Федору 20 лет. И к этим двадцати годам он не пришел к согласию с самим собой. Институт, куда ему помогла поступить мать, казался тяжким бременем и бесполезной тратой времени. А потому, спустя 2 года, был оставлен. Расставание с девушкой, которая решила его бросить, не вызвало и тени сожаления. Мать своей гиперопекой вызывала глухое раздражение, желание обрести свободу и наконец-то творить. И чтобы весь мир узнал о его писательском таланте.
«Движение по рельсам, когда нельзя свернуть куда вздумается; вагончик, который со звоном катится вдаль – во всем этом есть нечто мистическое. Неотвратимость, предопределенность пути казалась мне странно притягательной.
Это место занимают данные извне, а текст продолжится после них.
(* ===== verification/ManifestEditor.v ===== *)
(** * Manifest editor: ui/app/(dashboard)/devices/[id]/manifest/page.tsx

    The Monaco editor keeps its own text: [me_shown] is what it displays, which
    starts as its [defaultValue] when the editor mounts and changes with the user's
    edits only. The editor is not mounted while the query is loading, that is, fetching
    without data. *)

From S2P Require Import Prelude JsString Vdom Json Components.

(** Truthiness of a parsed JSON value. *)
Definition json_truthy (j : json) : bool :=
  match j with
  | JNull => false
  | JBool b => b
  | JNum n => negb (n =? 0)
  | JStr s => truthy s
  | JArr _ | JObj _ => true
  end.

Definition initialYaml (manifest : option json) : string :=
  match manifest with
  | Some (JStr s) => s
  | Some j => if json_truthy j then stringify_2 j else ""
  | None => ""
  end.

Record editor_state := {
  me_id : string;
  me_manifest : option json;
  me_isLoading : bool;
  me_editorValue : option string;
  (** [mutation.isPending], with the text being saved *)
  me_saving : option string;
  (** the text in the mounted editor *)
  me_shown : option string;
  me_dark : bool
}.

(** The query of a page that has no session yet is idle, not loading. *)
Definition editor_initial (id : string) (dark loading : bool) : editor_state := {|
  me_id := id; me_manifest := None; me_isLoading := loading; me_editorValue := None;
  me_saving := None; me_shown := if loading then None else Some (initialYaml None); me_dark := dark |}.

Definition currentValue (s : editor_state) : string :=
  me_editorValue s ?? initialYaml (me_manifest s).

Definition hasChanges (s : editor_state) : bool :=
  match me_editorValue s with
  | Some v => negb (String.eqb v (initialYaml (me_manifest s)))
  | None => false
  end.

Inductive editor_action :=
| EditorBack
| SaveClick
| EditorChange (value : option string)
| EditorKey (key : string) (ctrlKey metaKey : bool)
(* not from the user *)
| ManifestStarts
| ManifestFails
| ManifestArrives (j : json)
| SaveSucceeds
| SaveFails (message : string).

Inductive editor_effect :=
| EditorPush (url : string)
| PreventKey
| PutManifest (text : string)
| EditorToast (m : string)
| EditorToastError (m : string)
| InvalidateManifest.

Definition set_editor (value saving shown : option string) (s : editor_state) : editor_state :=
  {| me_id := me_id s; me_manifest := me_manifest s; me_isLoading := me_isLoading s;
     me_editorValue := value; me_saving := saving; me_shown := shown; me_dark := me_dark s |}.

Definition handleSave (s : editor_state) : editor_state * list editor_effect :=
  if truthy (currentValue s)
  then (set_editor (me_editorValue s) (Some (currentValue s)) (me_shown s) s,
        [PutManifest (currentValue s)])
  else (s, []).

Definition editor_update (s : editor_state) (a : editor_action) : editor_state * list editor_effect :=
  match a with
  | EditorBack => (s, [EditorPush ("/devices/" +++ me_id s)])
  | SaveClick => handleSave s
  | EditorChange value =>
      (set_editor (Some (value ?? "")) (me_saving s) (Some (value ?? "")) s, [])
  | EditorKey key ctrl meta =>
      if (ctrl || meta) && String.eqb key "s"
      then let '(s', es) := handleSave s in (s', PreventKey :: es)
      else (s, [])
  | ManifestStarts =>
      ({| me_id := me_id s; me_manifest := me_manifest s; me_isLoading := true;
          me_editorValue := me_editorValue s; me_saving := me_saving s;
          me_shown := None; me_dark := me_dark s |}, [])
  | ManifestFails =>
      ({| me_id := me_id s; me_manifest := me_manifest s; me_isLoading := false;
          me_editorValue := me_editorValue s; me_saving := me_saving s;
          me_shown := Some (me_shown s ?? initialYaml (me_manifest s)); me_dark := me_dark s |}, [])
  | ManifestArrives j =>
      ({| me_id := me_id s; me_manifest := Some j; me_isLoading := false;
          me_editorValue := me_editorValue s; me_saving := me_saving s;
          me_shown := Some (me_shown s ?? initialYaml (Some j)); me_dark := me_dark s |}, [])
  | SaveSucceeds =>
      (set_editor None None (me_shown s) s,
       [EditorToast "Manifest saved. Changes will be applied on next reconciliation.";
        InvalidateManifest])
  | SaveFails m =>
      (set_editor (me_editorValue s) None (me_shown s) s, [EditorToastError ("Failed to save: " +++ m)])
  end.

(** ** Rendering *)

Section view.
Context {styling : Styling}.

Definition editor_toolbar (s : editor_state) : node editor_action :=
  let pending := bool_decide (is_Some (me_saving s)) in
  Elt "div" [cls "flex items-center justify-between"]
    [Elt "div" [cls "flex items-center gap-4"]
       [Elt "Button" [AStr "variant" "ghost"; AStr "size" "icon"; AOn "onClick" EditorBack]
          [icon "ArrowLeft" "h-4 w-4"];
        PageHeader "Manifest Editor" (Some (me_id s +++ " | Ctrl+S to save")) [] None];
     Elt "Button" [AOn "onClick" SaveClick; ABool "disabled" (negb (hasChanges s) || pending)]
       [icon "Save" "mr-2 h-4 w-4"; Txt (if pending then "Saving..." else "Save Manifest")]].

Definition editor_body (s : editor_state) : node editor_action :=
  Elt "Card" []
    [Elt "CardContent" [cls "p-0"]
       [if me_isLoading s then Elt "Skeleton" [cls "h-[500px] w-full"] []
        else
          Elt "Editor"
            [AStr "height" "500px"; AStr "defaultLanguage" "yaml";
             AStr "defaultValue" (initialYaml (me_manifest s));
             AOnStr "onChange" (fun v => EditorChange (Some v));
             AStr "theme" (if me_dark s then "vs-dark" else "vs");
             ABool "minimap" false; ANum "fontSize" 13; AStr "lineNumbers" "on";
             ABool "scrollBeyondLastLine" false; AStr "wordWrap" "on"; ANum "tabSize" 2] []]].

Definition editor_view (s : editor_state) : node editor_action :=
  Elt "div" [cls "space-y-4"] [editor_toolbar s; editor_body s].

(** Key presses reach the window at any time. A fetch may fail; one that begins before
    any manifest was loaded (the session arrives, a failed query is fetched again) makes
    the query loading. *)
Definition editor_extern (s : editor_state) (a : editor_action) : Prop :=
  match a with
  | ManifestArrives _ | ManifestFails | EditorKey _ _ _ => True
  | ManifestStarts => me_manifest s = None
  | SaveSucceeds | SaveFails _ => is_Some (me_saving s)
  | EditorChange None => me_isLoading s = false
  | _ => False
  end.

Definition editor_page (id : string) (dark : bool) : page editor_state editor_action editor_effect := {|
  page_init := fun s => exists loading, s = editor_initial id dark loading;
  page_view := editor_view;
  page_update := editor_update;
  page_extern := editor_extern
|}.

(** The same page where no fetch starts over text already typed. *)
Definition calm_page (id : string) (dark : bool) : page editor_state editor_action editor_effect := {|
  page_init := page_init (editor_page id dark);
  page_view := editor_view;
  page_update := editor_update;
  page_extern := fun s a => editor_extern s a /\ (a = ManifestStarts -> me_editorValue s = None)
|}.

Lemma editor_fires s a :
  fires (editor_view s) a ->
  match a with
  | EditorBack => True
  | SaveClick => hasChanges s = true /\ me_saving s = None
  | EditorChange _ => me_isLoading s = false
  | _ => False
  end.
Proof.
  intros (e & Hin & Hem). unfold editor_view, editor_toolbar, editor_body, PageHeader in Hin.
  cbv zeta in Hin.
  destruct (truthy _), (hasChanges s), (bool_decide (is_Some (me_saving s))) eqn:Es, (me_isLoading s);
    cbn in Hin; repeat destruct Hin as [<-|Hin]; cbn [emits] in Hem; try done;
    match type of Hem with ex _ => destruct Hem as [? ->] | _ => subst a end; try done;
    (split; [done|]); apply bool_decide_eq_false in Es; by apply eq_None_not_Some.
Qed.
Lemma change_fires s v : me_isLoading s = false -> fires (editor_view s) (EditorChange (Some v)).
Proof.
  intros Hl. exists (EvStr (fun v => EditorChange (Some v))). split; [|by exists v].
  unfold editor_view, editor_toolbar, editor_body, PageHeader. cbv zeta.
  rewrite Hl. destruct (truthy _), (hasChanges s), (bool_decide _); cbn; tauto.
Qed.
End view.

(** ** Properties *)

Section facts.
Context {styling : Styling} (id : string) (dark : bool).
Abbreviation page := (editor_page id dark).

(** What the page holds as edited is what the editor shows. *)
Lemma edits_are_shown s :
  page_reachable (calm_page id dark) s -> forall v, me_editorValue s = Some v -> me_shown s = Some v.
Proof.
  revert s. apply (page_invariant (calm_page id dark) (fun s => forall v, me_editorValue s = Some v -> me_shown s = Some v)).
  - intros s [loading ->]. done.
  - intros s a IH Ha v. destruct a; cbn [page_update calm_page editor_update]; cbn; auto.
    + unfold handleSave. destruct (truthy _); cbn; auto.
    + destruct (_ && _); [|auto]. unfold handleSave. destruct (truthy _); cbn; auto.
    + intros H. destruct Ha as [Hf|[_ Hs]]; [by apply editor_fires in Hf|].
      rewrite (Hs eq_refl) in H. done.
    + intros H. by rewrite (IH v H).
    + intros H. by rewrite (IH v H).
    + done.
Qed.

(** C26. While no fetch starts over text already typed, the save button is offered only when
    the editor shows a text other than the loaded manifest; a click sends exactly that
    text, unless it is empty, when the click sends nothing and changes nothing. *)
Theorem save_sends_what_is_shown s s' es :
  page_reachable (calm_page id dark) s -> fires (editor_view s) SaveClick ->
  editor_update s SaveClick = (s', es) ->
  exists v, me_shown s = Some v /\ me_editorValue s = Some v /\ v <> initialYaml (me_manifest s) /\
    (v <> "" -> es = [PutManifest v] /\ me_saving s' = Some v) /\
    (v = "" -> es = [] /\ s' = s).
Proof.
  intros Hr Hf He. apply editor_fires in Hf as [Hc _]. unfold hasChanges in Hc.
  pose proof (edits_are_shown s Hr) as Hinv.
  destruct (me_editorValue s) as [v|] eqn:Ev; [|done]. exists v. bool_to_prop.
  split_and!; [by apply Hinv|done|done|..].
  all: intros Hv; cbn [editor_update] in He; unfold handleSave, currentValue in He; rewrite Ev in He; cbn in He.
  - rewrite (proj2 (truthy_true v) Hv) in He. by injection He as <- <-.
  - subst v. by injection He as <- <-.
Qed.

(** Text typed before a fetch without data starts disappears from the editor, which then
    shows the manifest that arrives; the save button is enabled and sends the text
    that is no longer shown. *)
Theorem typed_text_is_hidden v j :
  v <> "" -> v <> initialYaml (Some j) ->
  let s0 := editor_initial id dark false in
  let s1 := fst (editor_update s0 (EditorChange (Some v))) in
  let s2 := fst (editor_update s1 ManifestStarts) in
  let s3 := fst (editor_update s2 (ManifestArrives j)) in
  page_reachable page s3 /\ me_shown s3 = Some (initialYaml (Some j)) /\
  fires (editor_view s3) SaveClick /\ snd (editor_update s3 SaveClick) = [PutManifest v].
Proof.
  intros Hv Hj s0 s1 s2 s3. split_and!.
  - apply (reach_step _ s2 (ManifestArrives j)); [|by apply (step_extern page s2 (ManifestArrives j))].
    apply (reach_step _ s1 ManifestStarts); [|by apply (step_extern page s1 ManifestStarts)].
    apply (reach_step _ s0 (EditorChange (Some v))); [constructor; by exists false|].
    apply (step_user page s0 (EditorChange (Some v))). by apply change_fires.
  - done.
  - exists (EvUnit SaveClick). split; [|done].
    assert (hasChanges s3 = true) as Hc.
    { cbn. by apply negb_true_iff, String.eqb_neq. }
    unfold editor_view, editor_toolbar, editor_body, PageHeader. cbv zeta. rewrite Hc.
    destruct (truthy _); cbn; tauto.
  - cbn [editor_update]. unfold handleSave. change (currentValue s3) with v.
    by rewrite (proj2 (truthy_true v) Hv).
Qed.

(** Text typed while a save is in flight stays in the editor but is no longer counted
    as a change once the save succeeds. *)
Theorem edit_during_save_is_dropped s v v' j :
  page_reachable page s -> me_isLoading s = false -> me_saving s = Some v ->
  let s1 := fst (editor_update s (EditorChange (Some v'))) in
  let s2 := fst (editor_update s1 SaveSucceeds) in
  let s3 := fst (editor_update s2 (ManifestArrives j)) in
  page_reachable page s3 /\ me_shown s3 = Some v' /\ hasChanges s3 = false /\
  currentValue s3 = initialYaml (Some j).
Proof.
  intros Hr Hl Hv s1 s2 s3. split_and!; try reflexivity.
  apply (reach_step _ s2 (ManifestArrives j)); [|by apply (step_extern page s2 (ManifestArrives j))].
  apply (reach_step _ s1 SaveSucceeds); [|apply (step_extern page s1 SaveSucceeds); by exists v].
  apply (reach_step _ s (EditorChange (Some v'))); [done|].
  apply (step_user page s (EditorChange (Some v'))). by apply change_fires.
Qed.
End facts.

(** ** Witnesses *)

Section sample.
#[local] Existing Instance plain_styling.
Abbreviation page := (editor_page "edge-1" false).

Definition editing : editor_state :=
  fst (editor_update (fst (editor_update (editor_initial "edge-1" false true) (ManifestArrives (JStr "a: 1"))))
         (EditorChange (Some "a: 2"))).
Definition saving : editor_state := fst (editor_update editing SaveClick).

Lemma editing_reachable : page_reachable page editing.
Proof.
  apply (reach_step _ (fst (editor_update (editor_initial "edge-1" false true) (ManifestArrives (JStr "a: 1"))))
    (EditorChange (Some "a: 2"))).
  - apply (reach_step _ (editor_initial "edge-1" false true) (ManifestArrives (JStr "a: 1"))); [constructor; by exists true|].
    by apply (step_extern page (editor_initial "edge-1" false true) (ManifestArrives (JStr "a: 1"))).
  - apply (step_user page _ (EditorChange (Some "a: 2"))). by apply change_fires.
Qed.

Lemma save_fires : fires (editor_view editing) SaveClick.
Proof. exists (EvUnit SaveClick). split; [vm_compute; tauto|done]. Qed.

Lemma saving_reachable : page_reachable page saving.
Proof.
  apply (reach_step _ editing SaveClick _ editing_reachable).
  exact (step_user page editing SaveClick save_fires).
Qed.

Lemma editing_calm : page_reachable (calm_page "edge-1" false) editing.
Proof.
  apply (reach_step _ (fst (editor_update (editor_initial "edge-1" false true) (ManifestArrives (JStr "a: 1"))))
    (EditorChange (Some "a: 2"))).
  - apply (reach_step _ (editor_initial "edge-1" false true) (ManifestArrives (JStr "a: 1")));
      [constructor; by exists true|].
    by apply (step_extern (calm_page "edge-1" false) (editor_initial "edge-1" false true) (ManifestArrives (JStr "a: 1"))).
  - apply (step_user (calm_page "edge-1" false) _ (EditorChange (Some "a: 2"))). by apply change_fires.
Qed.

Lemma save_sends_what_is_shown_witness :
  exists v, me_shown editing = Some v /\ me_editorValue editing = Some v /\
    v <> initialYaml (me_manifest editing) /\
    (v <> "" -> [PutManifest "a: 2"] = [PutManifest v] /\ me_saving saving = Some v) /\
    (v = "" -> [PutManifest "a: 2"] = [] /\ saving = editing).
Proof.
  exact (save_sends_what_is_shown "edge-1" false editing saving [PutManifest "a: 2"]
    editing_calm save_fires eq_refl).
Defined.

Lemma typed_text_is_hidden_witness :
  let s0 := editor_initial "edge-1" false false in
  let s1 := fst (editor_update s0 (EditorChange (Some "b: 1"))) in
  let s2 := fst (editor_update s1 ManifestStarts) in
  let s3 := fst (editor_update s2 (ManifestArrives (JStr "a: 1"))) in
  page_reachable page s3 /\ me_shown s3 = Some "a: 1" /\
  fires (editor_view s3) SaveClick /\ snd (editor_update s3 SaveClick) = [PutManifest "b: 1"].
Proof. refine (typed_text_is_hidden "edge-1" false "b: 1" (JStr "a: 1") _ _); discriminate. Defined.

Lemma edit_during_save_is_dropped_witness :
  let s1 := fst (editor_update saving (EditorChange (Some "a: 3"))) in
  let s2 := fst (editor_update s1 SaveSucceeds) in
  let s3 := fst (editor_update s2 (ManifestArrives (JStr "a: 2"))) in
  page_reachable page s3 /\ me_shown s3 = Some "a: 3" /\ hasChanges s3 = false /\
  currentValue s3 = "a: 2".
Proof.
  exact (edit_during_save_is_dropped "edge-1" false saving "a: 2" "a: 3" (JStr "a: 2")
    saving_reachable eq_refl eq_refl).
Defined.
End sample.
Ты делаешь выбор, забираясь на подножку, – а дальше уже ничего от тебя не зависит: ты следуешь туда, куда проложены пути».
Где-то в далеком поселке Улемово, вблизи от Улан-Удэ, живет его отец, которого он не видел очень много лет. Решение созрело внезапно, он и сам не знал, чего ждет от этой поездки. Четверо суток в пути - прекрасный повод привести свои мыси в порядок. А там - будь что будет.
Без скандала не обошлось. Мать ни в какую не хотела отпускать сына. А потом начались странности: то дверца хлопнет при отсутствии всяких сквозняков, то разобьется статуэтка, которой мать очень дорожила, то промелькнет знакомое лицо в толпе. Но молодости свойственны упрямство, порывистость и горячность, а потому - уже слышится стук колес и мягкое покачивание, уносящие в неизвестность, где странности превращаются в кошмар.
«Даже если вы покинете поезд, вы все равно останетесь в поезде».
Поезд, который едет сам по себе. Поезд, не делающий остановок. Поезд, у которого нет конечной цели. Замкнутое пространство, которое тебя душит. Замкнутый круг. И разорвать его не представляются возможным.
Пассажиры, которые одновременно живы и мертвы, молоды и стары; знакомые, которые давно умерли; погода за окном, сменяющаяся с хаотичной небрежностью; неопределенное время года: и лето и осень вместе, непонятно, где утро, где вечер, сколько прошло дней… и сны, которые похожи на реальность, или реальность, похожая на кошмарный сон.
И только Проводник не изменен, но кажется, что с ним лучше не встречаться.
И вспоминается мама: почему не послушался, почему не остановился, зачем уехал…
«Сон разума, как известно, рождает чудовищ».
Честно, практически до финала я читала, хоть и наслаждаясь хорошим литературным языком, но вполне себе отстраненно. Мне не было жутковато, мурашки не бегали по коже и даже не пробегали мимо. Я слегка иронично наблюдала за метаниями Феди как в буквальном смысле по поезду, так и мысленно. Мне было интересно, что подкинет ему «день грядущий» и что новенького предпримет Федор, чтобы выбраться из ловушки. Но я ему не сочувствовала и не сопереживала, иногда он меня даже раздражал.
Но все совершенно меняется, когда автор переворачивает угол восприятия. И вот тогда становится действительно жутко. Уже толпы мурашек пробегали по коже. Пару раз глаза были на мокром месте (но я стала очень впечатлительной). Паника, безысходность, непонимание, тоска, невозможность что-то исправить и разорвать чудовищный круг, тихо подкрадывающееся сумасшествие, одиночество - все это падает на читателя тяжелым осознанием.
«О многом хотелось поговорить, но горло сжалось неожиданным спазмом, и удалось выдавить одно лишь слово:
– Мама…»
«Каждый ребенок знает: если мама рядом, все будет хорошо. Она способна отвести любую беду, ее любовь безгранична, в ней живет волшебство.
Вырастая, мы часто забываем об этом, и только лишаясь той чудодейственной силы, осознаем, насколько она велика и животворна.»
Нет, все-таки не в впечатлительности дело (хотя в ней тоже), а в теме, которая лично меня не может не задеть (личная больная мозоль), в том, как мастерски это написано, в том, что наша реальность может быть такой страшной и жуткой, что никаким мистическим тварям и не снилось.
«Без надежды не может быть будущего, а, значит, без надежды не может быть и самой жизни».